Stored data
⟨

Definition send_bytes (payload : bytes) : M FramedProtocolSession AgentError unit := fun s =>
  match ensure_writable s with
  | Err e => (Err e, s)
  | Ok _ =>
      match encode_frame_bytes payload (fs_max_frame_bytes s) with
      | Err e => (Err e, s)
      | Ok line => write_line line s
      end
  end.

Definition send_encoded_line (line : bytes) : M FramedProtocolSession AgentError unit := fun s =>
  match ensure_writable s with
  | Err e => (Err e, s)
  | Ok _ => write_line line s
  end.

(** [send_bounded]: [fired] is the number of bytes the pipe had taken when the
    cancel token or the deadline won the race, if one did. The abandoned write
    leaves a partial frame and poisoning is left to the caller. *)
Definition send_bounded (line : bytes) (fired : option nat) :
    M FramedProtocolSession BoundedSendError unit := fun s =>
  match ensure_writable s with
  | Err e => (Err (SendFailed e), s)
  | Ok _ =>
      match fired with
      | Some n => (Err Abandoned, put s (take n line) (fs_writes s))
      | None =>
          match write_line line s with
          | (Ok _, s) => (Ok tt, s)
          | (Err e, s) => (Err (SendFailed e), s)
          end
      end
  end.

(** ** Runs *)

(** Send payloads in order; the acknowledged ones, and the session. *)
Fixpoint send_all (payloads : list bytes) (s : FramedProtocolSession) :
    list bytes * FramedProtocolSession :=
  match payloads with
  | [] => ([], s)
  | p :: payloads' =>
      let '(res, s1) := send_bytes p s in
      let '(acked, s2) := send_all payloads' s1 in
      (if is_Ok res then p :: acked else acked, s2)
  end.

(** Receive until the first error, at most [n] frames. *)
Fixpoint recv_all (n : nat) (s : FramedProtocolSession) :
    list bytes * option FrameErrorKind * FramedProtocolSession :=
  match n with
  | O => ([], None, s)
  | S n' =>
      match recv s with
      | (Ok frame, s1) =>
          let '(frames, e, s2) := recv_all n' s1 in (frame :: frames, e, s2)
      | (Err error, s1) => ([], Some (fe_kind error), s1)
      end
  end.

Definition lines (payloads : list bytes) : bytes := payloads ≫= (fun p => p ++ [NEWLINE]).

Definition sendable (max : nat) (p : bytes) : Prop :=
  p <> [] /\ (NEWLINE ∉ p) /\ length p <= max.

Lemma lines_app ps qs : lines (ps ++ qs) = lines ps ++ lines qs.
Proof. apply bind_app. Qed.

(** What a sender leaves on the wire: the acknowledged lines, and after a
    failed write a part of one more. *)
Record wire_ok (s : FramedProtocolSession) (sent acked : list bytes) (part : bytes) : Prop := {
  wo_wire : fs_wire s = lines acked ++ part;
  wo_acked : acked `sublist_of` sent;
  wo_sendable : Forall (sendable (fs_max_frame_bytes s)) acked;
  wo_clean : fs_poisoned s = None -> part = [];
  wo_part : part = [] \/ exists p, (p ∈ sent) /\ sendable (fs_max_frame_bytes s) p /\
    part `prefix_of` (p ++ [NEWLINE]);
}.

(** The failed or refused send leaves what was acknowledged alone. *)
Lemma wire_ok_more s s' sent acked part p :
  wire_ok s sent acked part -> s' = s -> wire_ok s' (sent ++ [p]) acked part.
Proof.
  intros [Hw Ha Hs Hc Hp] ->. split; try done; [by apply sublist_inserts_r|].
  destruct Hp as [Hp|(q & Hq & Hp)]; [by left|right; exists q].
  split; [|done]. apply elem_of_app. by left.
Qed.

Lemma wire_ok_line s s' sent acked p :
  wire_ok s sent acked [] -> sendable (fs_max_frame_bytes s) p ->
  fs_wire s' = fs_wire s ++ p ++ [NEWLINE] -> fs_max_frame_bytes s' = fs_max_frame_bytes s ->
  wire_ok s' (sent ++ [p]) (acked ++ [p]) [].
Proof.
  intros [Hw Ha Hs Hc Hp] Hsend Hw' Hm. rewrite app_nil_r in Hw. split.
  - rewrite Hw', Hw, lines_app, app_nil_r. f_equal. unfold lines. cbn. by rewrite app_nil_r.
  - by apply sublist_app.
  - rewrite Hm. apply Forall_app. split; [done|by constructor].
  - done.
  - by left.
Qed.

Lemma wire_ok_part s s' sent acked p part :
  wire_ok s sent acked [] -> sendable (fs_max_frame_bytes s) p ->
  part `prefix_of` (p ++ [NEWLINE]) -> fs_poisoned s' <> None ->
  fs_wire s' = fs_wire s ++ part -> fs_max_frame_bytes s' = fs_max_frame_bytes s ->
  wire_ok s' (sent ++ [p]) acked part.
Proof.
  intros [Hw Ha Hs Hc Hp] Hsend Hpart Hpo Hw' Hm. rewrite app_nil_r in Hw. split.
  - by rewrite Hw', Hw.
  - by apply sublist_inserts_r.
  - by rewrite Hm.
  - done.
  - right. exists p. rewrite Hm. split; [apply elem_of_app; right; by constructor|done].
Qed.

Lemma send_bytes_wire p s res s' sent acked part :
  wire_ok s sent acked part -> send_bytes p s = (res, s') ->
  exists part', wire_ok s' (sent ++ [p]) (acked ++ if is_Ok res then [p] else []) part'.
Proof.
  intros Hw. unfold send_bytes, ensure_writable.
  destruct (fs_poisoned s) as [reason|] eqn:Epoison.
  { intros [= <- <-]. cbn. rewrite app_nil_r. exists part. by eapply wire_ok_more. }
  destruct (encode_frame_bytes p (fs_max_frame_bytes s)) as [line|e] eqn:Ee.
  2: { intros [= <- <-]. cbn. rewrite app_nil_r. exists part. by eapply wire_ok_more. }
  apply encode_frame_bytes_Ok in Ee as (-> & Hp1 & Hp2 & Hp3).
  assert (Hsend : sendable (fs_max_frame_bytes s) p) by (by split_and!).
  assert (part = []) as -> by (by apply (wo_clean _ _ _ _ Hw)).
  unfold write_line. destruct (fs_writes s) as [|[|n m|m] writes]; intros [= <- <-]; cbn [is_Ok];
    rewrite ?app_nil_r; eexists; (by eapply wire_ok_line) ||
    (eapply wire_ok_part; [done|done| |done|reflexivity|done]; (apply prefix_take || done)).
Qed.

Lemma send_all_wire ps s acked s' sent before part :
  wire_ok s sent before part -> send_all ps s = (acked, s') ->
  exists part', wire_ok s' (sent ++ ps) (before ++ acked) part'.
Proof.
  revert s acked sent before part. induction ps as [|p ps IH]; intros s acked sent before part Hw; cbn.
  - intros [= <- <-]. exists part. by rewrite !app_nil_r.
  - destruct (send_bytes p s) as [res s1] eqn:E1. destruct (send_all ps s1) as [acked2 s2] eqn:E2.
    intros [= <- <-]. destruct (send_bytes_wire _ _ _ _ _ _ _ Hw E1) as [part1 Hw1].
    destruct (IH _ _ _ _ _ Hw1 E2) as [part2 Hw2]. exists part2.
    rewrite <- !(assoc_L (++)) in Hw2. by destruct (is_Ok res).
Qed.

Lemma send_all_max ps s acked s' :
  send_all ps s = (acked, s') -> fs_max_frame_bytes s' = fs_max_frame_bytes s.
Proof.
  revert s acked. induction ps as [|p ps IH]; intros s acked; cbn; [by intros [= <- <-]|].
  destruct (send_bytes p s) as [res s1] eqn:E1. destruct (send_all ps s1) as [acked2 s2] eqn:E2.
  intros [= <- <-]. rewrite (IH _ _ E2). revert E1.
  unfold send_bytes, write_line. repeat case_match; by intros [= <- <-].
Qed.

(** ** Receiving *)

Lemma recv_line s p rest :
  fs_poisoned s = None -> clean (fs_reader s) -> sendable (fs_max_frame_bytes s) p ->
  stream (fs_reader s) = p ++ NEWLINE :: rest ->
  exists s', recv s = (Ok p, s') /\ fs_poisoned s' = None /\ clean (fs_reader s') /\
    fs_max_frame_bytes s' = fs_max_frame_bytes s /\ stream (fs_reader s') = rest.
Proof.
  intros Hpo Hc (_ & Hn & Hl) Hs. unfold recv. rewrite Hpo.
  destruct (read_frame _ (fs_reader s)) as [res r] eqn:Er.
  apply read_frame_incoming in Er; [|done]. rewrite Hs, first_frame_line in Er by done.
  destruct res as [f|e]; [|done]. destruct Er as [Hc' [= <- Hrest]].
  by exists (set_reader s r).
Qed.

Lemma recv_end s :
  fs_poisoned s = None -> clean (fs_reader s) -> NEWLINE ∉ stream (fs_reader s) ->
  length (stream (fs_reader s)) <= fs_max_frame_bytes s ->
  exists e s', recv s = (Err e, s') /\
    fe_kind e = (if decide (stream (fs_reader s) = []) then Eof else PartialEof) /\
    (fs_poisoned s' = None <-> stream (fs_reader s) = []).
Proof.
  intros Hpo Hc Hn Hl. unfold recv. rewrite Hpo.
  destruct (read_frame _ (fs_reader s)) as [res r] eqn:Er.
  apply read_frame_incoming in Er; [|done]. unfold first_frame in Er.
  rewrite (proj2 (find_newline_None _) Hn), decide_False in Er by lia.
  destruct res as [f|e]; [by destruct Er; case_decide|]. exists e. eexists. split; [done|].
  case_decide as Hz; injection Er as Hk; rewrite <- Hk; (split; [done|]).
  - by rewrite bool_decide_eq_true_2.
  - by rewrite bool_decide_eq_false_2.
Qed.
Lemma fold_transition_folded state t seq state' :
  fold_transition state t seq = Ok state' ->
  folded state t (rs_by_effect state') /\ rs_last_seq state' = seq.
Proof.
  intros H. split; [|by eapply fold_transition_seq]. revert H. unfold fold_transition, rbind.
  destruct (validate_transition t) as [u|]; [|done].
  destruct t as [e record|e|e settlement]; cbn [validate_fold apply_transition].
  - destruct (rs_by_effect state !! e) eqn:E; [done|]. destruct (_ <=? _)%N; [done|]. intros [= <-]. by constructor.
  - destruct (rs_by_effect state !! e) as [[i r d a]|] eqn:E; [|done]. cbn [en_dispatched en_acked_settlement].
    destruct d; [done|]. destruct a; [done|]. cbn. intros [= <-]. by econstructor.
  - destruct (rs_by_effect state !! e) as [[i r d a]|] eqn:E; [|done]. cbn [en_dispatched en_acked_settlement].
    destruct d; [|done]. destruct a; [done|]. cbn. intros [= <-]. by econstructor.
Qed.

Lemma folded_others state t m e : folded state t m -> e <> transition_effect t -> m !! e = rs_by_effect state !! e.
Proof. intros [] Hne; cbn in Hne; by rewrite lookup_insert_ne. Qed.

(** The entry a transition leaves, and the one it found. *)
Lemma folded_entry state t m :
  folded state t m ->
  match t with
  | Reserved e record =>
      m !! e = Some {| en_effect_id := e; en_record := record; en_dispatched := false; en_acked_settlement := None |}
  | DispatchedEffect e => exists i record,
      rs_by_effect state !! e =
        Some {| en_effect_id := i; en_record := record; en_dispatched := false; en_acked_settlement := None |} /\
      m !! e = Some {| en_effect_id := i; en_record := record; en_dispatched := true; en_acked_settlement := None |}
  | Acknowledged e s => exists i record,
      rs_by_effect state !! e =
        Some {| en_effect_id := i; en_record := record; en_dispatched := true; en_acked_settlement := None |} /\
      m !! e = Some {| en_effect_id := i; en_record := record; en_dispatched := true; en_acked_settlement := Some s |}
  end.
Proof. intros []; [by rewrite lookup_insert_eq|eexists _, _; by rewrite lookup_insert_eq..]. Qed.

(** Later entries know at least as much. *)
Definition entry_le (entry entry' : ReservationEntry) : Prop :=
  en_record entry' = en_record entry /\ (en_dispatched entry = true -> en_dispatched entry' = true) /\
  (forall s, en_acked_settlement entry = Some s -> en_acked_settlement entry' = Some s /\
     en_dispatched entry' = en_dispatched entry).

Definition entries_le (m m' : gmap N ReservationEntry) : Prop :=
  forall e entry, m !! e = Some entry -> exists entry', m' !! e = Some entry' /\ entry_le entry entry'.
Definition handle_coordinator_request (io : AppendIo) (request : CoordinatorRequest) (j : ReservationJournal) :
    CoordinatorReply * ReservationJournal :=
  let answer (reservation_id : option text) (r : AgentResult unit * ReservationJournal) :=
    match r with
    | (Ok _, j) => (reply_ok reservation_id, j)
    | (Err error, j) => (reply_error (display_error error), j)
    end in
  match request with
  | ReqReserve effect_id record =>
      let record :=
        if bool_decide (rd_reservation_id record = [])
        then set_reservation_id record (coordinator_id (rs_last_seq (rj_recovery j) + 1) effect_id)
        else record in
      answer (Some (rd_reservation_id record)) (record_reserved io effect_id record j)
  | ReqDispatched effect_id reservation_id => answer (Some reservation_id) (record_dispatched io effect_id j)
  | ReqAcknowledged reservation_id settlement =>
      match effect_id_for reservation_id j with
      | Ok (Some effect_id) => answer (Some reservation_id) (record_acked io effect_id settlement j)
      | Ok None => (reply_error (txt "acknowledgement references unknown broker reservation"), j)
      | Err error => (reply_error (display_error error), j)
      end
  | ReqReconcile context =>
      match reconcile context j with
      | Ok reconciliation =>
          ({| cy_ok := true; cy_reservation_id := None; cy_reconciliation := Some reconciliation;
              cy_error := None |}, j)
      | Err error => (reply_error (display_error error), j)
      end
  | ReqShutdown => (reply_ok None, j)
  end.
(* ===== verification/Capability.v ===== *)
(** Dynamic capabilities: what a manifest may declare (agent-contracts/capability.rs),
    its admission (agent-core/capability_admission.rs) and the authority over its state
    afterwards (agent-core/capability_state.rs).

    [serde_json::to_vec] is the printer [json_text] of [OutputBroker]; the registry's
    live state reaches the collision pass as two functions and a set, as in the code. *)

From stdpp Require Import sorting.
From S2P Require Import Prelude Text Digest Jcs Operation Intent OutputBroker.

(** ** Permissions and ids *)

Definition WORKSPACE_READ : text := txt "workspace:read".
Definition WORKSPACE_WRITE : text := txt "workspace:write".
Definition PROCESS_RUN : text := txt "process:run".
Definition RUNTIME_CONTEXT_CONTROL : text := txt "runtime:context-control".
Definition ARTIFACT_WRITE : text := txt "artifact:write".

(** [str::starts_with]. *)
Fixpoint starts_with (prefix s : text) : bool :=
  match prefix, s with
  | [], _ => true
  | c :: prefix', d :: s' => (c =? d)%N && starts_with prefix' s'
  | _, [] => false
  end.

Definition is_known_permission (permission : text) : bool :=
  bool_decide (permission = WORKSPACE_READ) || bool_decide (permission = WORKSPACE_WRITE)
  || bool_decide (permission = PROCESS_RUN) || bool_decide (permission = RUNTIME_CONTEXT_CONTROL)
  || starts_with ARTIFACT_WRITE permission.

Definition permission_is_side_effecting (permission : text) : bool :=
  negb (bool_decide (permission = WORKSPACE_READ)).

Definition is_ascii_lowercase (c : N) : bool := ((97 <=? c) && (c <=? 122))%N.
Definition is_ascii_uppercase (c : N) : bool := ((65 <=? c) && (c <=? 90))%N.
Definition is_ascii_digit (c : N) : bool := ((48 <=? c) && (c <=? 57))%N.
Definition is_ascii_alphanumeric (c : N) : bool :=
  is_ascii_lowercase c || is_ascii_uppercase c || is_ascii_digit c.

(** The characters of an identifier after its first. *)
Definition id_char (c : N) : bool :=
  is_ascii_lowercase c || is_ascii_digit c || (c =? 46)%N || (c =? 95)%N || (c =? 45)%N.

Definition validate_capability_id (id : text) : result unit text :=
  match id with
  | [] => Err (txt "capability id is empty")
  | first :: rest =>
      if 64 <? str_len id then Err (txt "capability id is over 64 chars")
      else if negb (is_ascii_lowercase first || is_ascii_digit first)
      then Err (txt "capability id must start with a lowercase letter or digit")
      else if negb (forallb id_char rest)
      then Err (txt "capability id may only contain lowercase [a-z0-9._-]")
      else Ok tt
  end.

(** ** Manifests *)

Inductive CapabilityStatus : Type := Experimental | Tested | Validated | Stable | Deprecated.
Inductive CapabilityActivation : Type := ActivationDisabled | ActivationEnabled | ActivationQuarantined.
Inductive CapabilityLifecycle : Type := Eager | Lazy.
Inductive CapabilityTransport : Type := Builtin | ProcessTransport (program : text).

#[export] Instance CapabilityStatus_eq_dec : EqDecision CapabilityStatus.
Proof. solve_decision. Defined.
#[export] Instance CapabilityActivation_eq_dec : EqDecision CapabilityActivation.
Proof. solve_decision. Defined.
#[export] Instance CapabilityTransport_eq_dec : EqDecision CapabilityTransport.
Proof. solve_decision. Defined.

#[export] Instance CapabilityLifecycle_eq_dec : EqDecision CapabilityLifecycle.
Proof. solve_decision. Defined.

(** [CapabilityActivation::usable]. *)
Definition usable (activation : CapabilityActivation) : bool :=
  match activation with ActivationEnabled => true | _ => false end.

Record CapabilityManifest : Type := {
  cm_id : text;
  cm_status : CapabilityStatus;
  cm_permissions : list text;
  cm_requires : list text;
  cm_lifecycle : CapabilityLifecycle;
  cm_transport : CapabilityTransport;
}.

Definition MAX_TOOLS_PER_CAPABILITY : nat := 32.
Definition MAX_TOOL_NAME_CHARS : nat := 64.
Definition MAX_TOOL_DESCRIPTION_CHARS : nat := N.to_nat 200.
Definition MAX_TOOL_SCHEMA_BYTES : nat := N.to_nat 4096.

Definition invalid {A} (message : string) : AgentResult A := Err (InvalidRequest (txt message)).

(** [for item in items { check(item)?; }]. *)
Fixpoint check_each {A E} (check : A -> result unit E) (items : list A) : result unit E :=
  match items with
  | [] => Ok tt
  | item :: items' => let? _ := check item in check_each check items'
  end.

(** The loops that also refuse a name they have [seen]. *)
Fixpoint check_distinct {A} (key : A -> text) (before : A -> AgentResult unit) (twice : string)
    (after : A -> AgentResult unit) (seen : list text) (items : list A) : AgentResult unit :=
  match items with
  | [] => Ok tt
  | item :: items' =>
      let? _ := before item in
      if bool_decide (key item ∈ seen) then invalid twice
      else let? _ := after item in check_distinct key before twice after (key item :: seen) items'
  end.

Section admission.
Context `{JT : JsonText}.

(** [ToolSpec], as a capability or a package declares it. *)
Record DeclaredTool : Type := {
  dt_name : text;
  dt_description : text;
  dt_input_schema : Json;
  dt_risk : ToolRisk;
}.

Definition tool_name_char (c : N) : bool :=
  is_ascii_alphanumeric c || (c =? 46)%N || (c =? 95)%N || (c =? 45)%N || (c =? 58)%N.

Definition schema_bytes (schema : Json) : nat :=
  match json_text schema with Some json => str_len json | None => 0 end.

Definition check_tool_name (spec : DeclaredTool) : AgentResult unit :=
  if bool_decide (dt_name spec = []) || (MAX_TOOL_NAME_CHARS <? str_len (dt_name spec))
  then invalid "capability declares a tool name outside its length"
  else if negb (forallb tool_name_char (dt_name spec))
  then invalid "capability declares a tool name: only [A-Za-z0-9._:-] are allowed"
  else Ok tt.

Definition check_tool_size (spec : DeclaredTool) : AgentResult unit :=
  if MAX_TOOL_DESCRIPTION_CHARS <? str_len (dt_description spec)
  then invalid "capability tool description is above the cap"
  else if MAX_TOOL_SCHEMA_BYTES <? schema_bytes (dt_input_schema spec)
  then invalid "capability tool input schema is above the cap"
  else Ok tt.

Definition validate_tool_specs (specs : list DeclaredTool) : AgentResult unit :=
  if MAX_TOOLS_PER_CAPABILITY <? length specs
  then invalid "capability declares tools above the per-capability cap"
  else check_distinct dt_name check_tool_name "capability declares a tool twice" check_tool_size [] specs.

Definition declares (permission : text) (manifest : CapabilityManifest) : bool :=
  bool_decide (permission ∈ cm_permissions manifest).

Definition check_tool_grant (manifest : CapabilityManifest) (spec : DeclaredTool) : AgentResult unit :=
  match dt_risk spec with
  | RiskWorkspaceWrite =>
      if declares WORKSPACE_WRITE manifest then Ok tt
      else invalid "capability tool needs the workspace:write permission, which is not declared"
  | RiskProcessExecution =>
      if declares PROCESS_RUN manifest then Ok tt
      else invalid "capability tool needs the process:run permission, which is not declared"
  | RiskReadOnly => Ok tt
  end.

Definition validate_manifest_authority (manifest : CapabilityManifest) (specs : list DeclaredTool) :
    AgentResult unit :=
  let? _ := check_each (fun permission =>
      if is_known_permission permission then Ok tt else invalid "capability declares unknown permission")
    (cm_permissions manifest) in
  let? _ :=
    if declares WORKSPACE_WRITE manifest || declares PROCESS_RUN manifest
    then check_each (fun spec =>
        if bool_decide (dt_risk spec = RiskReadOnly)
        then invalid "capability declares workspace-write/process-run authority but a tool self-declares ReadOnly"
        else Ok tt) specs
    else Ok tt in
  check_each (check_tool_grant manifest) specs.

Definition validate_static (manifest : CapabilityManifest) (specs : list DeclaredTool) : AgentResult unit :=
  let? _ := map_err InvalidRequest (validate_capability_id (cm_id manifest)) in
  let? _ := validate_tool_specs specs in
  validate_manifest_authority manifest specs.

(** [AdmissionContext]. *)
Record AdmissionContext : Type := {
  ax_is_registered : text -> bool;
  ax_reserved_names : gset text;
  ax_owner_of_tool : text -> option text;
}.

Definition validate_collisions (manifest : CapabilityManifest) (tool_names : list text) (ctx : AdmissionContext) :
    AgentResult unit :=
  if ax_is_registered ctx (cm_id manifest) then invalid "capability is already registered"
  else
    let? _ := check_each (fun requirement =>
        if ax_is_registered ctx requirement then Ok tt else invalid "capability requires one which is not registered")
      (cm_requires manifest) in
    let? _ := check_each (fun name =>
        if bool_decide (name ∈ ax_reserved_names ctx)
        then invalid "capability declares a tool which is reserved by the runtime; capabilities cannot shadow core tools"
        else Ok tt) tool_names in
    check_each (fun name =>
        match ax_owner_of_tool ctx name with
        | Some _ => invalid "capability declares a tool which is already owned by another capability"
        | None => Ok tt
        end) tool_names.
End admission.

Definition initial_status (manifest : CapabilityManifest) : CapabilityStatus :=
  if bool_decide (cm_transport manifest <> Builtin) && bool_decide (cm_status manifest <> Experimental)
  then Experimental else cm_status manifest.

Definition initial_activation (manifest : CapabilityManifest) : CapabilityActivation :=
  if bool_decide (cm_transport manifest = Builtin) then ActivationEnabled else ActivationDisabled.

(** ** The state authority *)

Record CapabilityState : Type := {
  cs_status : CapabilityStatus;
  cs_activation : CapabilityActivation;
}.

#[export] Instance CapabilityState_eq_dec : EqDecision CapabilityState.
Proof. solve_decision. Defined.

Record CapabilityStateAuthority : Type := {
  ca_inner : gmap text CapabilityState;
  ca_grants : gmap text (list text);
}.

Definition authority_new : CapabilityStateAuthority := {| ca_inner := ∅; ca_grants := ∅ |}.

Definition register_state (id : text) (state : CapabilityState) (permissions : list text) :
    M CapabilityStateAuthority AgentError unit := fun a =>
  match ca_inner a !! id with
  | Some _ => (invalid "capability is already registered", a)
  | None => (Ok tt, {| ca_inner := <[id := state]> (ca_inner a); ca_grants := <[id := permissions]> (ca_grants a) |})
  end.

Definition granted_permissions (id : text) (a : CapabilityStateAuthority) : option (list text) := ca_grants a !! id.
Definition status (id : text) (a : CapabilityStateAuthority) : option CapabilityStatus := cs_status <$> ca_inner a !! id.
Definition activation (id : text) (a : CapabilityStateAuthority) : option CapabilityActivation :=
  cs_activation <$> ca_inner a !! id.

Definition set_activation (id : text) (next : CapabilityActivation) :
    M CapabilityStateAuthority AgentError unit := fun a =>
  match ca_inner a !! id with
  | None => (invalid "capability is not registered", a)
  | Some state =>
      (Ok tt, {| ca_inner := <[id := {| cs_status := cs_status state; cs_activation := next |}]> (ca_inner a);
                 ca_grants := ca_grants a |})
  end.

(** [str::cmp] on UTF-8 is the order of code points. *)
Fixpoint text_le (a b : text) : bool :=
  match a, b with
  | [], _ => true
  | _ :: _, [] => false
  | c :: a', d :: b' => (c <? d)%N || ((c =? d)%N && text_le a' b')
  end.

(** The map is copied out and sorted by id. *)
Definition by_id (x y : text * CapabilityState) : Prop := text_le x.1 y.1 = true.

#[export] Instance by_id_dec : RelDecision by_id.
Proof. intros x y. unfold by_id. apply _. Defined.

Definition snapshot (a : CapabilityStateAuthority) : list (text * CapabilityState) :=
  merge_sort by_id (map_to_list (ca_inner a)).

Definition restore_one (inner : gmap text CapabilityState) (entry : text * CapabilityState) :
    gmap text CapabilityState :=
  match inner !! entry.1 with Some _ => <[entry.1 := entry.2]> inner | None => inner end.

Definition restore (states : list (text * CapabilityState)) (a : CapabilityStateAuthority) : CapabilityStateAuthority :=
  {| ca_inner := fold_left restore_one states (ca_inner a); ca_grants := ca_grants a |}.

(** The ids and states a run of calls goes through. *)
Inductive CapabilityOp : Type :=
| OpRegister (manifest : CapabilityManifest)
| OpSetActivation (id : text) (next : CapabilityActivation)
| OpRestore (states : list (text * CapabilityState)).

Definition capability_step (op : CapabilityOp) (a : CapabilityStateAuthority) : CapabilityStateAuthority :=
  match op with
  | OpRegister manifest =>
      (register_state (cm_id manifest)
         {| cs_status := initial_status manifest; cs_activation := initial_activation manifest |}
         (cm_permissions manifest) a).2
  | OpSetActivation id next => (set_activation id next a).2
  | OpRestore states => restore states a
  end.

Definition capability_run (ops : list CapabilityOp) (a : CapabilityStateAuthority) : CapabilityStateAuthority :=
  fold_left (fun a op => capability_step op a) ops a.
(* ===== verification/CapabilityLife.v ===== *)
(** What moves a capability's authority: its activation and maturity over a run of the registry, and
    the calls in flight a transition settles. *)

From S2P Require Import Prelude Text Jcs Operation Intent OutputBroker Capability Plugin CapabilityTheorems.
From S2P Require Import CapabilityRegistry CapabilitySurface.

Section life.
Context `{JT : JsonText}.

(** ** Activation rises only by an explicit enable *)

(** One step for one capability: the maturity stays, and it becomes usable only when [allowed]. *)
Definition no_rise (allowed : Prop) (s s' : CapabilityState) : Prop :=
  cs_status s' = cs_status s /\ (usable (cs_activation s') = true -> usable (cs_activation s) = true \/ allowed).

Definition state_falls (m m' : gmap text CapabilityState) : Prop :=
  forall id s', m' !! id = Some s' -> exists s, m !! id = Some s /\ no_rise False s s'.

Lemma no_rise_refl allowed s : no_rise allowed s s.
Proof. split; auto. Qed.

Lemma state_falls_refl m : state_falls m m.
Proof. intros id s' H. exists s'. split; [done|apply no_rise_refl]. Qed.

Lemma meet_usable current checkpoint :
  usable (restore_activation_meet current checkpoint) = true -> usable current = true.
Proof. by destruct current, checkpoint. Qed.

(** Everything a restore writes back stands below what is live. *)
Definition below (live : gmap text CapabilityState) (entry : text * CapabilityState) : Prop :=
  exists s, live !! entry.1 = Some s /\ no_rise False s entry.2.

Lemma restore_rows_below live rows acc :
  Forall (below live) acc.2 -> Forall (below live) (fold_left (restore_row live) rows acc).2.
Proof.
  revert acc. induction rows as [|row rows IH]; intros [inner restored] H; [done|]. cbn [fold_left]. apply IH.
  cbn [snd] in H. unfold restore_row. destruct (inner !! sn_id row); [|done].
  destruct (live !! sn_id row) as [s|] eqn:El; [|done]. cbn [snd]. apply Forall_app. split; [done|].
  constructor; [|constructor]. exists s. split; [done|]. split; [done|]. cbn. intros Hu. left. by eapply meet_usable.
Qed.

⟩

◆ Requirement: Starting at the first line of the records above, please copy each line exactly until you reach the line containing "s) => (Ok tt, s)". Include that line and stop there.

◆ Worked solution:
Definition send_bytes (payload : bytes) : M FramedProtocolSession AgentError unit := fun s =>
  match ensure_writable s with
  | Err e => (Err e, s)
  | Ok _ =>
      match encode_frame_bytes payload (fs_max_frame_bytes s) with
      | Err e => (Err e, s)
      | Ok line => write_line line s
      end
  end.

Definition send_encoded_line (line : bytes) : M FramedProtocolSession AgentError unit := fun s =>
  match ensure_writable s with
  | Err e => (Err e, s)
  | Ok _ => write_line line s
  end.

(** [send_bounded]: [fired] is the number of bytes the pipe had taken when the
    cancel token or the deadline won the race, if one did. The abandoned write
    leaves a partial frame and poisoning is left to the caller. *)
Definition send_bounded (line : bytes) (fired : option nat) :
    M FramedProtocolSession BoundedSendError unit := fun s =>
  match ensure_writable s with
  | Err e => (Err (SendFailed e), s)
  | Ok _ =>
      match fired with
      | Some n => (Err Abandoned, put s (take n line) (fs_writes s))
      | None =>
          match write_line line s with
          | (Ok _, s) => (Ok tt, s)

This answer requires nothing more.